WHAT IS REQUIRED: Give only the number of lines in the listing below where the string "DoBuild" occurs.

[SUPPLIED MATERIAL — start]

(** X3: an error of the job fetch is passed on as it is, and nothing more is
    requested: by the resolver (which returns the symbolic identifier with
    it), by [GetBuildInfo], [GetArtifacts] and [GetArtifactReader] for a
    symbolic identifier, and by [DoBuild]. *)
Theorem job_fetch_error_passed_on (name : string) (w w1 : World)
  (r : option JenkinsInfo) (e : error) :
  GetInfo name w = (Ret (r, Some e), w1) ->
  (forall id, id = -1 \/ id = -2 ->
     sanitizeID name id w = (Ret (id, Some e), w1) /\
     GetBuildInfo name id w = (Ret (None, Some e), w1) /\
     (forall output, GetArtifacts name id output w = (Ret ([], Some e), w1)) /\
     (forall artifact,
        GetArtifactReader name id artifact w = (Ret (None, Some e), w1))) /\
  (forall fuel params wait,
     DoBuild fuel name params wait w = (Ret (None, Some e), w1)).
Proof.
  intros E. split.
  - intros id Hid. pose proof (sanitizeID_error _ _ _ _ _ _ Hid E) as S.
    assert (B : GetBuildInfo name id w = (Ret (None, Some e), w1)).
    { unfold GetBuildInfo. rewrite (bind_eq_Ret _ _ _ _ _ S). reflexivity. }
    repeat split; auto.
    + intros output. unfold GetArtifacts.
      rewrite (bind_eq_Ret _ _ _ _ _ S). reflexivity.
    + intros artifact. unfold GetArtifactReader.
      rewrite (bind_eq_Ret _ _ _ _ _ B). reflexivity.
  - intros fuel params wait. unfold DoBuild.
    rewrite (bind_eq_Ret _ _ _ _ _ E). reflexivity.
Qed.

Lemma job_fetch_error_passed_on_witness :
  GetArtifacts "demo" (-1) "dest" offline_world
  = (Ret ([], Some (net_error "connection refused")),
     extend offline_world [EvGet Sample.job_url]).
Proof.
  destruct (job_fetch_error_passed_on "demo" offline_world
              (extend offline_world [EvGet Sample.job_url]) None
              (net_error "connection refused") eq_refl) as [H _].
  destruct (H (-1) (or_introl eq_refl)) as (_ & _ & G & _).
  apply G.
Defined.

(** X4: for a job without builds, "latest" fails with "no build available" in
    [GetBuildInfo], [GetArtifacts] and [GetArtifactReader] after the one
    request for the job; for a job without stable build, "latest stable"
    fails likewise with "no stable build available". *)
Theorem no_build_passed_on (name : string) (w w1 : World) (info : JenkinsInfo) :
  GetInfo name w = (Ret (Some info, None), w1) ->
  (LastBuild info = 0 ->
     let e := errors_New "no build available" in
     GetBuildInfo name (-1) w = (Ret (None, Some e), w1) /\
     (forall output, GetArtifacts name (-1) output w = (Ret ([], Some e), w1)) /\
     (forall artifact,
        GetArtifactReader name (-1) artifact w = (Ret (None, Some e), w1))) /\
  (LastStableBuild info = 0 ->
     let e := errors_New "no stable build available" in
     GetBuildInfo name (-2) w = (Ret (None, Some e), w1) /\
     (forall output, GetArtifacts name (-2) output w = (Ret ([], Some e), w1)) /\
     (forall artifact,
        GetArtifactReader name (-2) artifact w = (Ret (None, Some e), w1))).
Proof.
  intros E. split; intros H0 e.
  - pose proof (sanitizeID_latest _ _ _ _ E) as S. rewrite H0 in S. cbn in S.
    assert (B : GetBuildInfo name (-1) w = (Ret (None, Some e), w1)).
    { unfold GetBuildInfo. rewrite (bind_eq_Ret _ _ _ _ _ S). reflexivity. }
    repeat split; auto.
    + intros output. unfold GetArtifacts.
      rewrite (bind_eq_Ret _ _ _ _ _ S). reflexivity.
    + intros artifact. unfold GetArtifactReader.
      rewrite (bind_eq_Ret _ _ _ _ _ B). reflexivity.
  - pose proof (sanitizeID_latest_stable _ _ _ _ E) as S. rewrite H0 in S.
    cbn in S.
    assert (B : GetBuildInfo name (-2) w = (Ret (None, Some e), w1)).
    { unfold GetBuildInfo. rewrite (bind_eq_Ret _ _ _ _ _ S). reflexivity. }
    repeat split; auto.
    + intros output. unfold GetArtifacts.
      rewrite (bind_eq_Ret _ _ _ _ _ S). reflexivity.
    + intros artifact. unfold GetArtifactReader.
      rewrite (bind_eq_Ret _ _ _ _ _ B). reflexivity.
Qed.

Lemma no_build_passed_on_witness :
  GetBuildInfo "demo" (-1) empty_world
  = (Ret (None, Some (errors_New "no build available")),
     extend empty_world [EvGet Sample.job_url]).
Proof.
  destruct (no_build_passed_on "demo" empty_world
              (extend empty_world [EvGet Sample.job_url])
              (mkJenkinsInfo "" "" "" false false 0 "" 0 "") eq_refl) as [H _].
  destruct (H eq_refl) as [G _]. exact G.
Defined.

[SUPPLIED MATERIAL — finish]

REPLY TO THE EXERCISE: 3